As cover for this failure to protect marriage where it falls under their own jurisdiction, the churches have forayed into two quasi-secular activities that, while not necessarily improper in themselves, have yielded dismal results as far as preserving marriage goes: political lobbying by paid professionals and ever-more elaborate psychotherapy for prospective spouses. These methods have lulled the congregations into the illusion that they can be passive.
Lobbying against same-sex marriage is now a losing battle, and trying to repeal no-fault divorce is, in itself, a non-starter. Meanwhile, in a futile effort to address the problem, churches demand that aspiring spouses jump through ever more elaborate marriage-preparation hoops that have little efficacy and serve only to place additional hurdles in their path. At worst, they seem to be based on the defeatist principle that strengthening marriage means discouraging people from entering it.
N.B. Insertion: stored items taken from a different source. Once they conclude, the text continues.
(* ===== verification/FsWrite.v ===== *)
(** * fs.c: writing files

    bmap() when it has to allocate, and writei(), by one process inside a
    transaction. The file grows by blocks that the bitmap does not mark; its
    old blocks, the other blocks in use and the other inodes are left alone. *)
From S2P Require Import Prelude.
From S2P Require Import Cprintf.
From S2P Require Import Ulib.
From S2P Require Import Mkfs.
From S2P Require Import Kernel.
From S2P Require Import Spinlock.
From S2P Require Import Memory.
From S2P Require Import Sched.
From S2P Require Import SchedProps.
From S2P Require Import Sleeplock.
From S2P Require Import Bio.
From S2P Require Import BioProps.
From S2P Require Import Log.
From S2P Require Import LogProps.
From S2P Require Import Inode.
From S2P Require Import InodeProps.
From S2P Require Import Console.
From S2P Require Import Fs.
From S2P Require Import FsProps.

(** ** Free blocks *)

(** At least [n] blocks are not marked. *)
Definition has_free (s : superblock) (lg : Z → list Z) (n : nat) : Prop :=
  ∃ l, NoDup l ∧ length l = n ∧ ∀ b, b ∈ l → 0 <= b < s.(sb_size) ∧ in_use s lg b = false.

Lemma first_free s lg n : has_free s lg (S n) →
  ∃ f, 0 <= f < s.(sb_size) ∧ in_use s lg f = false ∧ ∀ b, 0 <= b < f → in_use s lg b = true.
Proof.
  intros (l & _ & Hl & Hf). destruct l as [|b l]; [done|]. destruct (Hf b ltac:(by left)) as [Hb Hu]. clear l Hl Hf.
  assert (H : ∀ m, (Z.to_nat b < m)%nat → ∃ f, 0 <= f <= b ∧ in_use s lg f = false ∧ ∀ b, 0 <= b < f → in_use s lg b = true).
  { intros _ _. revert Hb Hu. induction (Z.to_nat b) as [j IH] eqn:Ej using (well_founded_induction_type lt_wf) in b |- *.
    intros Hb Hu. destruct (decide (Exists (λ t, in_use s lg (Z.of_nat t) = false) (seq 0 j))) as [He|Hn].
    - apply Exists_exists in He as (t & Ht & Hut). apply elem_of_seq in Ht.
      destruct (IH t ltac:(lia) (Z.of_nat t) ltac:(by rewrite Nat2Z.id) ltac:(lia) Hut) as (f & Hf & ?). exists f. split; [lia|done].
    - exists b. split_and!; [lia|lia|done|]. intros b' Hb'. destruct (in_use s lg b') eqn:E; [done|]. exfalso. apply Hn, Exists_exists.
      exists (Z.to_nat b'). split; [apply elem_of_seq; lia|]. by rewrite Z2Nat.id by lia. }
  destruct (H (S (Z.to_nat b)) ltac:(lia)) as (f & Hf & H1 & H2). exists f. split; [lia|done].
Qed.
Ltac krecord :=
  ktypes; split; cbn -[Z.pow] in *;
  rewrite ?length_insert; try assumption; try exact I; try krange;
  try solve [eauto with kty].

Ltac kside :=
  intros; kfacts; unfold any, turn_ty in *; cbv beta iota; intros; kfacts;
  lazymatch goal with
  | |- True => exact I
  | |- is_u32 _ => first [krange | repeat case_match; simplify_eq/=; ktypes; krange]
  | |- is_s32 _ => first [krange | repeat case_match; simplify_eq/=; ktypes; krange]
  | |- is_s16 _ => first [krange | repeat case_match; simplify_eq/=; ktypes; krange]
  | H : cpu_ty ?x |- cpu_ty _ => krecord
  | H : proc_ty ?x |- proc_ty _ => krecord
  | H : inode_ty ?x |- inode_ty _ => krecord
  | H : file_ty ?x |- file_ty _ => krecord
  | H : buf_ty ?x |- buf_ty _ => krecord
  | H : typed _ ?x |- typed _ _ => krecord
  | |- _ => first [ assumption | exact I | done
                  | repeat case_match; simplify_eq/=; kfacts; ktypes;
                    first [assumption | lia | done | krange | solve [eauto 4 with kty]] ]
  end.

Ltac khead m := lazymatch m with ?f _ => khead f | _ => unfold m end.

Ltac kleaf := solve [eauto 3 with keeps nocore].

Ltac kstep :=
  lazymatch goal with
  | |- keeps _ _ (mret _) => apply keeps_ret; try solve [kside]
  | |- keeps _ _ (fail _) => apply keeps_fail; reflexivity
  | |- keeps _ _ (panic _) => apply keeps_fail; reflexivity
  | |- keeps _ _ swtch_away => apply keeps_swtch
  | |- keeps _ _ (when ?b _) => apply keeps_when; intros ?
  | |- keeps _ _ (_ ≫= _) =>
      first [ eapply keeps_bind; [kleaf | intros ? ?; kfacts]
            | eapply (keeps_bind _ any); [ | intros ? _] ]
  | |- keeps _ _ (match (if ?c then _ else _) with _ => _ end) => destruct c eqn:?; kfacts
  | |- keeps _ _ (match ?x with _ => _ end) => first [is_var x; destruct x | destruct x eqn:?]; kfacts; try (exfalso; first [assumption | discriminate])
  | |- keeps _ any (modify _) => apply keeps_modify; try solve [kside]
  | |- keeps _ _ (for_acc _ _ _ ?a) =>
      first [ kleaf | apply (keeps_any _ any), (keeps_for_acc _ any); [intros ? ? ? _; simpl in * | exact I] ]
  | |- keeps _ _ (for_range _ _ _) =>
      first [ kleaf | apply (keeps_any _ (λ o, ∀ v, o = Some v → any v)), keeps_for_range; intros ? ?; simpl in * ]
  | |- keeps _ ?Q (while_fuel _ _ _) =>
      first [ kleaf | eapply keeps_any; kleaf | apply (keeps_while_fuel _ any Q); [intros ? _ | exact I] ]
  | |- keeps _ ?Q (while32 _ _) =>
      first [ kleaf | eapply keeps_any; kleaf | apply (keeps_while32 _ any Q); [intros ? _ | exact I] ]
  | |- keeps _ any ?m => first [ kleaf | eapply keeps_any; kleaf | khead m ]
  | |- keeps _ _ ?m => first [ kleaf | eapply keeps_weaken; [kleaf | solve [kside]] | khead m ]
  end.
(** A stored document.  [_id] is the ObjectId the store assigned, read as a
    number.  The schema declares no [createdAt] path and sets no [timestamps]
    option, so a document has no creation timestamp of its own. *)
Module Doc.
Record t : Type := mk {
  _id : N;
  name : string;
  age : Number;
  blood_group : string;
  contact_number : string;
  email : string;
  address : string;
  last_donation_date : option Z;
  latitude : option Q;
  longitude : option Q
}.
End Doc.

(* ================================================================== *)
(** ** The [Donor] model: schema, validation and store operations *)

(** The repository defines the schema twice; the two differ in whether
    [latitude] and [longitude] are declared (both required when they are).
    No variant sets [lowercase] on [email] or [uppercase] on [blood_group]. *)
Record Schema : Type := { declares_geo : bool }.

(** [src/models/donorModel.js] *)
Definition donorSchema : Schema := {| declares_geo := true |}.
(** The second definition of the schema, without geocoordinates. *)
Definition donorSchema_without_geo : Schema := {| declares_geo := false |}.

Record Store : Type := {
  docs : list Doc.t;      (* the collection, in insertion order *)
  next_id : N             (* the next ObjectId to hand out *)
}.

Definition empty_store : Store := {| docs := []; next_id := 0%N |}.
(* ===== verification/_CoqProject ===== *)
-Q . S2P
Prelude.v
PyStr.v
PyDatetime.v
PyDatetimeFacts.v
PyDecimal.v
PyJson.v
AcquisitionContracts.v
AcquisitionStateMachine.v
AcquisitionStateFacts.v
AcquisitionEquiv.v
Database.v
AcquisitionStore.v
AcquisitionStoreFacts.v
AcquisitionTheorems.v
PolicyContracts.v
PolicyEvaluator.v
PolicyFacts.v
PolicyTheorems.v
PolicyStore.v
PolicyGateway.v
PolicyGatewayTheorems.v
OperationsContracts.v
OperationsStore.v
CircuitBreakers.v
OperationsFacts.v
SafetyController.v
OperationsTheorems.v
SafetyTheorems.v
Recency.v
RecencyTheorems.v
BillingCatalogue.v
BillingStore.v
BillingService.v
BillingCheckout.v
BillingWebhooks.v
BillingPlanChange.v
BillingGrants.v
BillingFacts.v
BillingSpecs.v
BillingTheorems.v
PyText.v
PyFloat.v
Understanding.v
Needs.v
PyTextFacts.v
NeedsFacts.v
NeedsTheorems.v
MatchingModel.v
MatchingEngine.v
MatchingFacts.v
MatchingTheorems.v
RuntimeContracts.v
RuntimeStore.v
RuntimeAttempts.v
RuntimeLease.v
RuntimeLedger.v
RuntimeHistory.v
RuntimeRunner.v
RuntimeRuns.v
RuntimeTheorems.v
ComplianceContracts.v
ComplianceRules.v
ContactContracts.v
ContactStore.v
Suppression.v
ProspectRecords.v
ComplianceStore.v
ComplianceService.v
ComplianceFacts.v
ComplianceCalls.v
ComplianceTheorems.v
ContactTheorems.v
PyZoneInfo.v
CampaignContracts.v
CampaignFactory.v
CampaignStore.v
CampaignFacts.v
CampaignWebhooks.v
CampaignTheorems.v
WebhookTheorems.v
Albert Mohler has called this willing blindness on divorce "the scandal of the evangelical conscience." And of course, God will not suffer his institution to be mocked. Every social pathology today, from violent crime to substance abuse to truancy, is directly correlated to family breakdown and fatherless children. This anomie, like the welfare state that breeds it, is responsible for most of the domestic spending that is now bankrupting the Western democracies and expanding government power still further over the family, church, and the rest of civil society.
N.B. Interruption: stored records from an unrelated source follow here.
(* ===== verification/Prelude.v ===== *)
(** A verification development of Kivou's decision core (the Python package
    [signals] under [src/src/signals]).

    * The program, and what is modelled

    Kivou turns public procurement notices into signals for its customers and
    prospects new ones.  The parts modelled here are those that decide and
    that keep durable state:

    - Acquisition ([acquisition/]): an append-only stream of events per
      opportunity, a pure state machine that reduces it, and the projection
      kept beside it in the same transaction.
      AcquisitionContracts (data, validation), AcquisitionStateMachine (the
      reducers and [replay]), AcquisitionStore (the tables and operations).
    - Policy ([policy/]): every command is evaluated against the control in
      force, its evidence, budgets and envelope; each evaluation is recorded
      together with an event of the stream it concerns.
      PolicyContracts, PolicyEvaluator, PolicyStore, PolicyGateway.  The gateway sees the acquisition store through the
      class [AuditJournal], which PolicyGatewayTheorems implements with it.
    - Operations ([operations/]): incidents and dead letters, the breakers
      that open them and block execution, the controller that lowers autonomy
      through the policy's control history, and the guarded requeue.
      OperationsContracts, OperationsStore, CircuitBreakers,
      SafetyController (with the requeue).
    - Recency and feed ([recency/], [feed/policy.py], part of
      [feed/query.py]): what the dates of an award allow to say and which
      signals a feed admits.  Recency.
    - Billing ([billing/]): plans and rights, the synchronisation with
      Stripe, webhooks, checkout attempts, plan changes and the signals given
      for free.  BillingCatalogue, BillingStore, BillingService,
      BillingCheckout, BillingWebhooks, BillingPlanChange, BillingGrants.
      Access to a signal reads the feed's date of it.
    - Needs and matching ([needs/], [matching/], the data of
      [understanding/]): from the facts of an award the needs its winner will
      have, with the claims that found them, then the filters, the score and
      the decision of a target profile.  Understanding (the data both read),
      Needs (features, rules, derivation), MatchingModel
      (profiles, results, their validation) and MatchingEngine.
    - Acquisition runtime ([acquisition_runtime/]): one bounded cycle of
      stages per opportunity, under a lease with a fencing token, each
      attempt of a stage reserving its cost and binding its proposal before
      it executes.  RuntimeContracts (the records), RuntimeStore (tables,
      lease, cycles, beginning of a stage), RuntimeAttempts (reservations,
      proposals, results, observations), RuntimeRunner (the registry and
      [run_once]).  The end of RuntimeAttempts makes one transition system of
      the operations; the supervisor, the handlers of the stages, the clocks and
      the operations of other processes between two transactions of a run are
      arguments.
    - Contacts ([contact_discovery/] and the records of [supplier_discovery/]
      and [company_research/]): verified contacts and the runs that discover
      them.  ContactContracts, ContactStore, ProspectRecords.
    - Compliance ([compliance/]): whether a prospect may be contacted - the
      jurisdiction and the rules, the suppressions under keyed identities,
      and an assessment from its reading to the policy and its commits.
      ComplianceContracts, ComplianceRules, Suppression, ComplianceStore,
      ComplianceService (with what it asks of the policy).
      It reads the contacts, calls the policy gateway and writes to the
      acquisition stream.
    - Campaigns ([campaigns/]): the planning of a batch and its two-step
      calendar, batches with their members, pacing and the ledger of
      the provider's operations, and the events the provider sends.
      CampaignContracts, CampaignFactory, CampaignStore, CampaignWebhooks.
      An event writes to the batches, the suppressions and the acquisition
      stream in one transaction.

    Under them: this file (exceptions, the error monad, inversion tactics,
    string enumerations), PyStr, PyDatetime, PyDecimal, PyJson, PyText,
    PyFloat and PyZoneInfo (what the code uses of Python's strings,
    datetimes, decimals, [json], published text with its regular expressions,
    floats and time zones), and Database (what the stores rely on from the
    tables).  The end of Suppression gives functions for the interfaces of the
    libraries, on which witnesses evaluate.

    * How the model corresponds to the code

    A definition carries in brackets the file, lines and name it translates.
    Names are the source's where Rocq allows; a field has a prefix for its
    record.  A function that raises returns [result]; one that runs in a
    transaction takes the tables and returns the tables after it, and a
    [Raise] carries none, being rolled back.  Functions that call Stripe are
    transactions [tx] over the tables and a state of Stripe's own, which a
    rollback leaves.  Where transactions interleave, what the others commit
    between two statements is an argument ([others], or the two halves
    [append_read] and [append_write]), so a theorem for every argument is one
    for every interleaving.

    Values the code draws (identifiers, the clock) are arguments.  Strings
    are bytes: Latin-1 where the code classifies characters, UTF-8 in the
    French texts of Recency and Billing and in all of needs and matching,
    where PyText counts and classifies the encoded characters; which
    characters outside ASCII are alphanumeric is an argument, the class
    [UnicodeData], and how they fold to one case the class [CaseData].  A float is a [spec_float] at precision 53, and [float(s)]
    reads ASCII digits.  Pydantic's stripping, bounds and
    patterns are written out where the models declare them.  SHA-256 is any
    function to sixty-four hexadecimal digits (the class [HashLib]), and so is a keyed digest
    ([HmacLib]); theorems speak of equal and different digests.  The offsets of
    Zurich and Paris are the class [ZoneInfo], with what is documented of
    their clocks since 2000; an hour ahead of UTC all year satisfies it
    ([FixedZones]).  A [DateTime(timezone=True)] column gives back an
    equal instant and a [Numeric(p, s)] column a value it stores unchanged
    again, an amount at its scale as it is: the laws of the class [Database], which [ExactDatabase] and
    [ScaledDatabase] satisfy.

    * The theorems

    - AcquisitionTheorems: the projection always equals the replay of its
      stream; appends serialise; a retried append is answered from the stream
      and a reused key refused; no contact without a recorded send; streams
      are gapless; outcomes never regress.  Beside the listed properties:
      references are written once, a hold is documented, decisions have the
      shape of their policy.
    - PolicyTheorems: a command is allowed exactly within its envelope; hard
      stops; evaluation is total; also budgets and validity.
      PolicyGatewayTheorems: every evaluation is audited once and replayed
      after; the control used is the one in force; a conditional append is
      exclusive, and control revisions only increase.
    - OperationsTheorems: an open breaker holds until it is resolved;
      lifecycles only move forward; one incident per trigger; the exact
      conditions of the bounce breaker, of retries, of the requeue and of
      readiness.  SafetyTheorems: a downgrade never raises autonomy; a
      critical stop ends stopped, and terminates unless others keep writing.
    - RecencyTheorems: what each status says of the dates; the sentence
      claims a victory exactly for a recent decision; the preselection by
      date of the feed drops nothing a freshness mode admits.
    - BillingTheorems: events are applied once; an open subscription is never
      replaced and its clock never goes back, over every run of the billing
      transactions; rights follow what is paid; one payment at a time; plan
      changes are numbered; three signals are given.
    - NeedsTheorems: a need names a mechanism and a pressure that hold, cites
      claims of the contract and is worded without certainty; the categories
      announced are the first three of a ranking, and every other candidate
      is recorded with its reason; the derivation raises exactly when it
      quotes a text it refuses.
    - MatchingTheorems: a match is always produced; it is shown exactly
      within the profile and from sixty points on; a failed filter is never
      compensated; the floating-point score is the exact percentage.
    - RuntimeTheorems: an overtaken token changes nothing; the cost of a cycle
      is the exact sum of the charges of its attempts, and reservations stay
      within its budget; results are never rewritten; an interrupted attempt
      goes on as the same one; a run follows the protocol of the store, from
      the acquisition of its lease to its release, executes only what was
      reserved and bound, in order, and does not keep its lease.  RuntimeRuns
      is a program logic for runs, with that protocol as a machine over the
      operations; RuntimeLease, RuntimeLedger and RuntimeHistory hold what
      every operation keeps.
    - ComplianceTheorems: a suppressed contact is never allowed, whatever
      other processes commit meanwhile; the rules allow exactly what they
      say; an assessment is recorded together with its event; only French
      prospects with verified facts are allowed.
    - ContactTheorems: an observation never goes back; what is stored reads
      back as a built record; a discovery has one owner.
    - CampaignTheorems: batches count their members, hold ten at most and
      close for good; no run of reservations exceeds the caps of a day or
      meets a company twice in thirty days; an opportunity has one member,
      for good; an attempt at the provider has one worker; the second message
      falls in its authorised window.  WebhookTheorems: an event has its
      effects once; a second message needs a first one sent in its window;
      and the pauses that events ask for are refused by the ledger.
    - The files named Facts, Specs and Calls hold the lemmas these
      share.  Some theorems stay beside the listed properties: hard stops,
      budgets, retries, readiness, the order of control revisions, plan
      changes, the first free signals and the like.

    The claims about single operations are stated on their success or for
    each outcome; what they need of the tables is an invariant every
    operation is proved to keep.

    * Recursion

    Almost every function is structural, on the stream, the list or the
    string; a regular expression is matched by derivatives along the text.
    The loops the code bounds ([MAX_CONTROL_APPEND_ATTEMPTS], three) recurse
    on that bound.  The loop to the next weekday is defined with Equations on
    the days left of the week-end.  The only fuel is in PyDecimal, where the digits of a
    coefficient are counted with its number of bits, which is enough.

    * Not modelled

    HTTP routes, command lines, connectors to public registers, document
    extraction, language models, views and quality-assurance tools are input
    and output around this core.  The engine that understands
    an award, the decision engine, the service and the worker of the
    campaigns with the client of their provider, the stages of the
    acquisition runtime and its programmes and the conversion milestones are
    decisions of the same kind that are left out: they orchestrate the
    modelled stores over external services.  An event of the provider is one
    atomic transaction; the parsing of its body by Pydantic, the ingress of
    responses and that of assisted prospects are not modelled.  Of modelled parts: the joins, display identity
    and scan loop of [feed/query.py], the preview of the initial backfill in
    [billing/discovery.py] and the adapter over the Stripe SDK in
    [billing/gateway.py].  Foreign keys to tables outside the model are
    arguments or are left out. *)

From stdpp Require Export base list option strings gmap.
From Stdlib Require Export ZArith Lia.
Historically in the Anglosphere, the family was the training ground for citizenship, and proceeding from that, so was the discipline of the church. The Puritans of England and New England called the family "a little commonwealth," and their biblically grounded congregations served as an alternative polity, both ecclesiastical and civil, that was at the heart of the Puritan grievance against not only the Church of England but also the English government itself; it served as the model for democracy. Betraying God's marriage covenant is leading us to betray the covenants that founded our civilization. •
Stephen Baskerville is Associate Professor of Government at Patrick Henry College and the author of Taken into Custody: The War Against Fathers, Marriage, and the Family (Cumberland House, 2007).